Manfridi: «Cos’è la Lazio? Biblicamente è il male»

04/03/2012 alle 10:59.

IL ROMANISTA (V. VERCILLO) - Dal 12 novembre 1972 al 4 marzo 2012. Quarant’anni di derby, «e li vivo sempre peggio». Giuseppe Manfridi, autore, sceneggiatore, scrittore, attore, il drammaturgo italiano vivente più rappresentato all’estero



C’è il derby, come arriva la Roma a questa gara?
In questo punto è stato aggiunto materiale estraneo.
Lemma threshold_detect_flags_witness :
  exists res any,
    detect (fit Sample.np (new 5 95) [Real 12; Real 31; Real 8]).2
           [Real 9; Real 20; NaN; Real 35] = Ok res /\
    res !! "is_any_anomaly" = Some (PList (PBool <$> any)) /\
    any !! 2%nat = Some false.
Proof.
  assert (exists res,
            detect (fit Sample.np (new 5 95) [Real 12; Real 31; Real 8]).2
                   [Real 9; Real 20; NaN; Real 35] = Ok res) as [res Hres]
    by (eexists; reflexivity).
  destruct (threshold_detect_flags _ _ res Hres)
    as (lower & upper & cold & hot & any & _ & _ & _ & _ & Hany & _ & _ & _
        & _ & Hnan & _).
  exists res, any. split; [exact Hres|]. split; [exact Hany|].
  apply Hnan. reflexivity.
Defined.

End Thresholds.

(** * Loading the model *)

Section LoadingModel.
Import ClimateAnomalyDetector Loading.

Lemma load_model_cases (jl : joblib) (self : ClimateAnomalyDetector.t)
    (model_path scaler_path : string) :
  (exists m sc,
     load_forest jl model_path = Ok m /\ load_scaler jl scaler_path = Ok sc /\
     load_model jl self model_path scaler_path
     = (Ok tt, {| model := m; scaler := sc; fitted := true |})) \/
  (~ (exists m sc, load_forest jl model_path = Ok m /\
                   load_scaler jl scaler_path = Ok sc) /\
   exists e self',
     load_model jl self model_path scaler_path = (Raise e, self') /\
     fitted self' = fitted self).
Proof.
  unfold load_model.
  destruct (load_forest jl model_path) as [m|e] eqn:Hm.
  - destruct (load_scaler jl scaler_path) as [sc|e] eqn:Hsc.
    + left. by exists m, sc.
    + right. split; [by intros (? & ? & _ & ?)|].
      by eexists _, _.
  - right. split; [by intros (? & ? & ? & _)|].
    by eexists _, _.
Qed.
(** * SecureIdentityManager: the authentication core, embedded in Rocq

    A shallow embedding of [server/auth.ts], [server/storage.ts],
    [server/routes.ts] and [shared/schema.ts].

    - JavaScript strings are [string]s of 8-bit characters; [toLowerCase]
      acts on the ASCII letters.
    - Buffers are [list byte].
    - An exception is a value of [JsError] carried by [result].
    - [Map<number, User>] is an association list in insertion order, because
      [Array.from(map.values()).find(..)] returns the first match in that
      order.  Every entry of the map holds an object of its own, so the key
      of an entry also stands for the reference to its object.
    - [scrypt], [speakeasy.totp.verify] and [SiweMessage] are external
      libraries: they are Section variables. *)

From Stdlib Require Import ZArith NArith List String Ascii Bool Lia.
From Stdlib.Strings Require Import Byte.
From Stdlib Require Import DecimalString Permutation Sorted.
From Stdlib Require DecimalPos DecimalN.
Import ListNotations.
Local Open Scope string_scope.

(* ================================================================== *)
(** ** JavaScript run-time primitives used by the server               *)
(* ================================================================== *)

Module Js.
Beh, insomma... non si poteva arrivare al derby in condizioni più complicate. È una disfatta in campionato, polemiche... C’è un senso di fragilità che purtroppo ci si porta dietro in modo altalenante dall’inizio del campionato. Purtroppo c’è proprio un’incapacità di essere certi di cosa sia questa squadra, che a volte ha fatto vedere cose stupefacenti che non sono regredite, ma letteralmente svanite. Bisogna sperare che dopo aver toccato un punto così basso, ora ci si rialzi.



Che partita sarà?

È una partita che la Lazio affronterà con la consapevolezza di poter ghermire, perché ha dato prove di volitività che la Roma non ha spesso dato. Penso a quella sciagurata vittoria della Lazio contro il Cesena: se avessero vinto tranquillamente 2-0 sarebbe stato meglio. Ma così si sono riforniti dell’idea che volendo possono prendersi in mano una partita quando pare e piace a loro. Noi oggi siamo reduci da una sconfitta con la Lazio, e non più dalle 5 vittorie consecutive: improvvisamente l’ultima sconfitta iniqua - in stile appunto laziale - ha reso “vecchie” quelle vittorie. Se non dovesse andare in un certo modo sarebbe un’infilata a vantaggio altrui che quasi comincerebbe a pareggiare i conti.



Che cos’è la Lazio?

Biblicamente il male. È qualcosa di primordialmente malvagio, di iniquo. Raccoglie il senso dell’insensatezza. È qualcosa che non dovrebbe esistere, e che esistendo quindi in qualche modo sporca il paesaggio, per essere addirittura razzisti. È una mia ossessione: se devo pensare alla Lazio in modo ideologico la ritengo un coacervo di iniquità che ha portato difatti a qualcosa di assolutamente infame che è LazioInter di due anni fa.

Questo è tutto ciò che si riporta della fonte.